ウィキペディアによれば「山の神が春に里に下りてきて田の神になる」という信仰から来ているということになっているが、単純に山が与えてくれる恵みに感謝するものと考えてもいいのではないだろうか。
山からは春には山菜が、秋にはあけびなどの木の実やきのこ類がとれる。自然薯(じねんじょ)もとれる。キジやヤマドリ、イノシシなどの獲物もある。山が与える恵みはとても大きい。
江戸時代中期に松本藩で作られた『信府統記』の神社仏閣編には各集落に存在する神社名が列挙されている。大きな神社だと社地の大きさや由来、神名などが詳細に記されるが山の神様は「山神」とあるだけである。現代に生きる我々の感覚からすると不思議なのは松本盆地の真ん中でその集落に山がないにもかかわらず「山神」が記載されていることがある。
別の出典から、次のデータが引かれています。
(* ===== verification/Poller.v ===== *)
(** The SPDK thread: the message poller of src/xpdk_core.c, the delivery of completions
    to the callbacks of the library, and one turn of the thread's event loop, which is
    what runs while a client waits for its message. *)

From stdpp Require Import base gmap list strings.
From Stdlib Require Import Strings.Byte.
From S2P Require Import Prelude Types Memory Spdk World Core Perf Bdev Qos Io Async.
From S2P Require Import Vectored Batch.

Open Scope Z_scope.

Definition SPDK_POLLER_IDLE : Z := 0.

Definition SPDK_POLLER_BUSY : Z := 1.

Section Poller.
Context `{Spdk}.

(** ** Callbacks *)

(** A call through a function pointer.  The callback of a vectored operation calls the
    client's in turn; [depth] bounds that nesting. *)
Fixpoint invoke_callback (depth : nat) (cb : xpdk_io_callback_t) (ctx status : Z) : MW unit :=
  match cb with
  | UserCallback f => call_user f ctx status
  | BatchCallback => xpdk_batch_completion_callback ctx status
  | VectoredCallback =>
      match depth with
      | O => spent
      | S depth => xpdk_vectored_completion_callback (invoke_callback depth) ctx status
      end
  end.

Definition invoke : xpdk_io_callback_t -> Z -> Z -> MW unit := invoke_callback 2.

(** The device has transferred the data of a read before its callback runs; the bdev layer
    calls the callback a request was submitted with, also when that is [NULL]. *)
Definition deliver (c : completion) : MW unit :=
  match c with
  | IoDone r success data =>
      match rq_kind r with
      | IoRead => store (rq_buf r) data
      | _ => ret tt
      end ;;
      match rq_cb r with
      | SyncIoCb ctx => sync_io_completion_cb success ctx
      | AsyncIoCb msg => async_io_completion_cb invoke success msg
      | NoIoCb => fail NullDeref
      end
  | OpenDone msg desc status => bdev_open_complete desc status msg
  | QosDone msg status => xpdk_qos_set_limits_complete msg status
  end.

(** One poll of the bdev layer; whether it had a completion. *)
Definition poll_bdev : MW bool :=
  let* w := get in
  let '(b, c) := bdev_poll (w_bdev w) (w_mem w) in
  set_bdev b ;;
  match c with
  | None => ret false
  | Some c => deliver c ;; ret true
  end.

(** ** The poller *)

(** Bounds the polls of a handler that waits for its I/O. *)
Variable fuel : nat.

Definition nested_poll : MW unit := let* _ := poll_bdev in ret tt.

(** The cases of the [switch]; [true] for the message that ends the thread. *)
Definition dispatch (type : xpdk_msg_type) (msg : Z) : MW bool :=
  match type with
  | XPDK_MSG_OPEN => xpdk_spdk_handle_open msg ;; ret false
  | XPDK_MSG_CLOSE => xpdk_spdk_handle_close msg ;; ret false
  | XPDK_MSG_READ | XPDK_MSG_READV =>
      upd_g (fun g => set_ctx_total_io_operations (u64 (ctx_total_io_operations g + 1)) g) ;;
      xpdk_spdk_handle_read nested_poll fuel msg ;; ret false
  | XPDK_MSG_WRITE | XPDK_MSG_WRITEV =>
      upd_g (fun g => set_ctx_total_io_operations (u64 (ctx_total_io_operations g + 1)) g) ;;
      xpdk_spdk_handle_write nested_poll fuel msg ;; ret false
  | XPDK_MSG_FLUSH => xpdk_spdk_handle_flush nested_poll fuel msg ;; ret false
  | XPDK_MSG_LIST_BDEVS => xpdk_spdk_handle_list_bdevs msg ;; ret false
  | XPDK_MSG_GET_INFO => xpdk_spdk_handle_get_info msg ;; ret false
  | XPDK_MSG_QOS_SET_LIMITS => xpdk_spdk_handle_qos_set_limits msg ;; ret false
  | XPDK_MSG_QOS_GET_LIMITS => xpdk_spdk_handle_qos_get_limits msg ;; ret false
  | XPDK_MSG_GET_PERF_STATS => xpdk_spdk_handle_get_perf_stats msg ;; ret false
  | XPDK_MSG_RESET_PERF_STATS => xpdk_spdk_handle_reset_perf_stats msg ;; ret false
  | XPDK_MSG_TRIM => xpdk_spdk_handle_trim msg ;; ret false
  | XPDK_MSG_WRITE_ZEROS => xpdk_spdk_handle_write_zeros msg ;; ret false
  | XPDK_MSG_SHUTDOWN =>
      upd_g (set_ctx_spdk_thread_running false) ;;
      upd_msg msg (set_msg_completed true) ;; ret true
  | XPDK_MSG_BATCH_SUBMIT =>
      complete_msg msg XPDK_ERROR_INVALID ;; ret false
  end.

(** [switch (msg->type)] *)
Definition process_msg (msg : Z) : MW bool :=
  let* m := get_msg msg in dispatch (msg_type m) msg.

(** [spdk_ring_dequeue(g_xpdk_ctx.msg_ring, &msg, 1)] *)
Definition ring_dequeue : MW (option Z) :=
  let* w := get in
  let* ring := from_some NullDeref (w_ring w) in
  let '(ring, msg) := spdk_ring_dequeue ring in
  modify (set_w_ring (Some ring)) ;; ret msg.

(** The loop; [n] is [max_batch - i]. *)
Fixpoint poller_loop (n : nat) (processed : Z) : MW Z :=
  let result := if decide (processed > 0) then SPDK_POLLER_BUSY else SPDK_POLLER_IDLE in
  match n with
  | O => ret result
  | S n =>
      let* msg := ring_dequeue in
      match msg with
      | None => ret result
      | Some msg =>
          upd_g (fun g => set_ctx_total_messages_processed
                            (u64 (ctx_total_messages_processed g + 1)) g) ;;
          let* shutdown := process_msg msg in
          if (shutdown : bool) then ret SPDK_POLLER_BUSY else poller_loop n (processed + 1)
      end
  end.

Definition max_batch (turbo_mode : bool) : nat := if turbo_mode then 32 else 1.

Definition xpdk_msg_process_poller : MW Z :=
  let* turbo_mode := gets (fun w => opt_turbo_mode (ctx_opts (w_g w))) in
  poller_loop (max_batch turbo_mode) 0.

(** ** The event loop *)

(** [spdk_thread_poll] from the event loop or from [xpdk_poll]: the bdev layer's
    pollers and the message poller run; 1 when there was work. *)
Definition spdk_thread_poll (max_msgs : Z) : MW Z :=
  let* busy := poll_bdev in
  let* rc := xpdk_msg_process_poller in
  ret (if (busy : bool) then 1 else if decide (rc = SPDK_POLLER_BUSY) then 1 else 0).

(** One turn of [while (g_xpdk_ctx.spdk_thread_running)]. *)
Definition spdk_turn : MW unit :=
  let* running := gets (fun w => ctx_spdk_thread_running (w_g w)) in
  when running (let* _ := spdk_thread_poll 0 in ret tt).
End Poller.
いったいどういうことだろうか。またそれは現在にも生き残っているのだろうか。
結論から言うとそのような集落にも「山」はあった。それだけでなく、その集落が生き延びるためには不可欠のものだった。それは林である。現代に生きる我々にとって主なエネルギー源は石油やガス(および電気)だが、江戸時代の主要なエネルギー源は薪や炭だった。炊事やいろりの燃料、風呂を沸かすために薪は欠かせない。江戸時代の農村は自給自足が当たり前でだった。1年間に1家族がどれだけの薪が必要とするか、それをまかなうためにどれだけの大きさの林が必要かを考えてみよう。1本の木が薪として使えるようになるのに10年かかったとすると、1年に消費する薪の10倍の木がないとその林を維持しながら薪を取ってくることができない。数十軒の家から成る集落だったらどれだけの大きさの林になるだろうか。平地の集落には広大な林があってそこは集落の入会地で山の神が祀られていたと想像する。
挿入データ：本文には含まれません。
(* ===== verification/IoCorrect.v ===== *)
(** Correctness of synchronous I/O: what [xpdk_read], [xpdk_write] and [xpdk_flush] do to
    the client's memory, to the medium and to the resources of the library. *)

From stdpp Require Import base gmap list strings.
From Stdlib Require Import Strings.Byte.
From S2P Require Import Prelude Types Memory Spdk World Sim Core Blocks Perf Bdev Qos Io.
From S2P Require Import Async Vectored Batch Poller Idle.

Open Scope Z_scope.

Section IoCorrect.
Context `{SpdkLaws}.
Implicit Types (w : world) (p : Z) (d : xpdk_device) (m : xpdk_msg) (r : io_req) (s : bool).

(** A slot with everything an I/O needs; its descriptor belongs to its device. *)
Record io_open (d : xpdk_device) : Prop := {
  io_open_in_use : dev_in_use d = true;
  io_open_bdev : dev_bdev d <> NULL;
  io_open_desc : dev_desc d <> NULL;
  io_open_channel : dev_channel d <> NULL;
  io_open_handle : desc_bdev (dev_desc d) = dev_bdev d
}.

Definition open_at (w : world) (fd : Z) (d : xpdk_device) : Prop :=
  0 <= fd < XPDK_MAX_OPEN_DEVICES /\ ctx_devices (w_g w) !! Z.to_nat fd = Some d /\ io_open d.

Lemma get_io_device_eq w fd d :
  open_at w fd d -> get_io_device fd w = Ok (Some d) w.
Proof.
  intros (Hfd & Hd & Ho). unfold get_io_device.
  rewrite (bind_ok _ _ _ _ _ (get_device_some w fd d Hfd Hd (io_open_in_use d Ho))).
  rewrite (bind_ok _ _ _ _ _ (get_dev_eq w fd d (proj1 Hfd) Hd)).
  destruct Ho. rewrite decide_False by tauto. done.
Qed.

(** ** Waiting for a request *)

(** What the device puts into memory by the time [r] completes. *)
Definition io_mem (r : io_req) (s : bool) (w : world) : memory :=
  match rq_kind r with
  | IoRead =>
      if s then write_bytes (w_mem w) (rq_buf r)
             (medium_bytes (medium (w_bdev w) (desc_bdev (rq_desc r)))
                (req_pos desc_bdev r) (req_len desc_bdev r))
      else w_mem w
  | _ => w_mem w
  end.

Definition io_status_of (s : bool) : Z := if s then XPDK_SUCCESS else XPDK_ERROR_IO.

Definition io_done_msg (s : bool) (n : Z) (m : xpdk_msg) : xpdk_msg :=
  set_msg_completed true
    (set_msg_u (set_bytes_transferred (if s then n else 0) (msg_u m))
      (set_msg_status (io_status_of s) m)).

(** The world when the wait is over. *)
Definition io_finished (p : Z) (r : io_req) (n : Z) (m : xpdk_msg) (s : bool) (b : bdev_t)
    (w : world) : world :=
  w_put_msg p (io_done_msg s n m)
    (set_w_sctx (<[p := Build_sync_io_ctx p true (io_status_of s) n]> (w_sctx w))
      (set_w_mem (io_mem r s w) (set_w_bdev b w))).

(** What completing [r] did to the media and the limits. *)
Definition io_effect (r : io_req) (s : bool) (w : world) (b : bdev_t) : Prop :=
  outstanding b = [] /\
  spdk_bdev_get_qos_rate_limits b = spdk_bdev_get_qos_rate_limits (w_bdev w) /\
  media_change (w_mem w) r s (medium (w_bdev w)) (medium b).

Lemma io_effect_unchanged r s w b :
  io_effect r s w b -> rq_kind r = IoRead \/ rq_kind r = IoFlush -> medium b = medium (w_bdev w).
Proof. intros (_ & _ & Hch & _). apply Hch. Qed.

Lemma set_bdev_id w : set_w_bdev (w_bdev w) w = w.
Proof. by destruct w. Qed.

(** One poll while exactly [r] is outstanding. *)
Lemma nested_poll_step w p r n m :
  outstanding (w_bdev w) = [WIo r] -> rq_cb r = SyncIoCb p ->
  w_sctx w !! p = Some (Build_sync_io_ctx p false XPDK_SUCCESS n) ->
  w_msgs w !! p = Some m ->
  (rq_kind r = IoRead -> mapped (w_mem w) (rq_buf r) (req_len desc_bdev r)) ->
  (exists b, nested_poll w = Ok tt (set_w_bdev b w) /\ outstanding b = [WIo r] /\
     same_data (w_bdev w) b /\ (latency b < latency (w_bdev w))%nat) \/
  (exists b s, nested_poll w = Ok tt (io_finished p r n m s b w) /\ io_effect r s w b).
Proof.
  intros Ho Hcb Hctx Hm Hmap. unfold nested_poll, bind at 1 2.
  destruct (bdev_poll (w_bdev w) (w_mem w)) as [b c] eqn:Hp.
  rewrite (poll_bdev_eq w b c Hp). destruct c as [c|].
  - right. destruct c as [r' s data|msg desc st|msg st].
    + apply poll_io in Hp as (Hperm & Hqos & _ & Hread & Hmedia). rewrite Ho in Hperm.
      apply Permutation_singleton_l in Hperm as [= Hr Hb]. subst r'.
      exists b, s. split; [|done].
      unfold deliver, io_finished, io_mem. rewrite Hcb.
      assert (forall w0, w_sctx w0 = w_sctx w -> w_msgs w0 = w_msgs w ->
        sync_io_completion_cb s p w0 =
          Ok tt (w_put_msg p (io_done_msg s n m)
            (set_w_sctx (<[p := Build_sync_io_ctx p true (io_status_of s) n]> (w_sctx w)) w0)))
        as Hcbeq.
      { intros w0 Hs0 Hm0. unfold sync_io_completion_cb, get_sctx, put_sctx.
        unfold bind at 1 2, get. rewrite Hs0, Hctx. simpl. unfold bind at 1, modify.
        rewrite (upd_msg_eq _ p m) by (simpl; by rewrite Hm0). rewrite Hs0. done. }
      destruct (rq_kind r) eqn:Hk;
        try (unfold bind, ret; rewrite Hcbeq by done; done).
      rewrite (Hread eq_refl). unfold bind.
      destruct s.
      * rewrite store_eq by (simpl; rewrite medium_bytes_length; by apply Hmap).
        rewrite Hcbeq by done. done.
      * rewrite store_eq by (intros x Hx; simpl in Hx; lia). simpl.
        rewrite Hcbeq by done. by destruct w.
    + apply poll_open in Hp as (name & wr & Hperm & _). rewrite Ho in Hperm.
      by apply Permutation_singleton_l in Hperm as [= ?].
    + apply poll_qos in Hp as (bd & l & Hperm & _). rewrite Ho in Hperm.
      by apply Permutation_singleton_l in Hperm as [= ?].
  - left. exists b. apply poll_none in Hp as (Ho' & Hs & Hl). rewrite Ho in Ho'.
    split_and!; try done. apply Hl. by rewrite Ho.
Qed.

Lemma same_data_medium b b' : same_data b b' -> medium b' = medium b.
Proof. by intros [? _]. Qed.

Lemma io_effect_same_data r s w b1 b :
  same_data (w_bdev w) b1 -> io_effect r s (set_w_bdev b1 w) b -> io_effect r s w b.
Proof.
  intros (Hmd & Hq & _) (Ho & Hqos & Hch). unfold io_effect. simpl in *.
  rewrite Hmd, Hq in *. done.
Qed.

Lemma io_finished_same_data p r n m s b b1 w :
  same_data (w_bdev w) b1 ->
  io_finished p r n m s b (set_w_bdev b1 w) = io_finished p r n m s b w.
Proof. intros (Hmd & _). unfold io_finished, io_mem. simpl. by rewrite Hmd. Qed.

(** The wait returns, with enough fuel for the idle polls of the device, when the request
    has completed. *)
Lemma wait_io_eq w p r n m :
  outstanding (w_bdev w) = [WIo r] -> rq_cb r = SyncIoCb p ->
  w_sctx w !! p = Some (Build_sync_io_ctx p false XPDK_SUCCESS n) ->
  w_msgs w !! p = Some m ->
  (rq_kind r = IoRead -> mapped (w_mem w) (rq_buf r) (req_len desc_bdev r)) ->
  exists b s, io_effect r s w b /\
    forall fuel, (latency (w_bdev w) < fuel)%nat ->
      wait_io nested_poll fuel p w = Ok tt (io_finished p r n m s b w).
Proof.
  intros Ho Hcb Hctx Hm Hmap.
  set (test := let* c := get_sctx p in ret (negb (sc_completed c))).
  assert (forall w1 c, w_sctx w1 !! p = Some c -> test w1 = Ok (negb (sc_completed c)) w1) as Ht.
  { intros w1 c Hc. unfold test, get_sctx, bind, get. by rewrite Hc. }
  destruct (while_terminates test nested_poll
    (fun k w1 => (exists b, w1 = set_w_bdev b w /\ outstanding b = [WIo r] /\
                    same_data (w_bdev w) b /\ k = S (latency b)) \/
                 (exists b s, w1 = io_finished p r n m s b w /\ io_effect r s w b))
    (fun w1 => exists b s, w1 = io_finished p r n m s b w /\ io_effect r s w b))
    with (k := S (latency (w_bdev w))) (s := w) as (w' & (b & s & -> & Heff) & Hw).
  - intros k w1 [(b & -> & Hob & Hsd & ->)|(b & s & -> & Heff)].
    + right. split; [by erewrite Ht by (simpl; exact Hctx)|].
      destruct (nested_poll_step (set_w_bdev b w) p r n m)
        as [(b' & Heq & Hob' & Hsd' & Hlt)|(b' & s & Heq & Heff)]; [done..| |].
      * exists (S (latency b')), (set_w_bdev b' w). split_and!; [done|simpl in Hlt; lia|].
        left. exists b'. split_and!; try done.
        destruct Hsd as (? & ? & ?), Hsd' as (? & ? & ?). simpl in *.
        split_and!; congruence.
      * exists 0%nat, (io_finished p r n m s b' w).
        rewrite Heq, io_finished_same_data by done. split_and!; [done|lia|].
        right. exists b', s. split; [done|]. by apply (io_effect_same_data r s w b).
    + left. split; [|by eauto]. by erewrite Ht by (simpl; apply lookup_insert_eq).
  - left. exists (w_bdev w). by rewrite set_bdev_id.
  - exists b, s. split; [done|]. intros fuel Hf. apply Hw. lia.
Qed.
林からは山菜やきのこもとれたが、たき付けに使う小枝(そだ)も落ち葉や下草も重要な資源だった。落ち葉や下草は肥料になった。持続可能な農業のために林は不可欠だった。実際に江戸時代を通じて使いすぎで農地が荒廃することはなかった。農地を切り開くときに林を残したのは土地を最大限に利用するための智恵だった。
今google earthで松本盆地を見ると平地の真ん中は農地と宅地、それに神社の森や寺、いろいろな建物や道路のほかには大きな林など面影もない。山の神の祠を探そうと思っても手がかりがないのだ。信府統記で山神が記録されている高宮村は町の中心に近く、大きな道路やビル、ショッピングセンターや住宅など都市化が極まっている。線路の向こう側の公園はもしかすると集落の入会地の林のなれの果てかもしれないが山の神様の社はなさそうだ。奇跡的に痕跡が残っているかどうか今度機会があったら調べてみよう。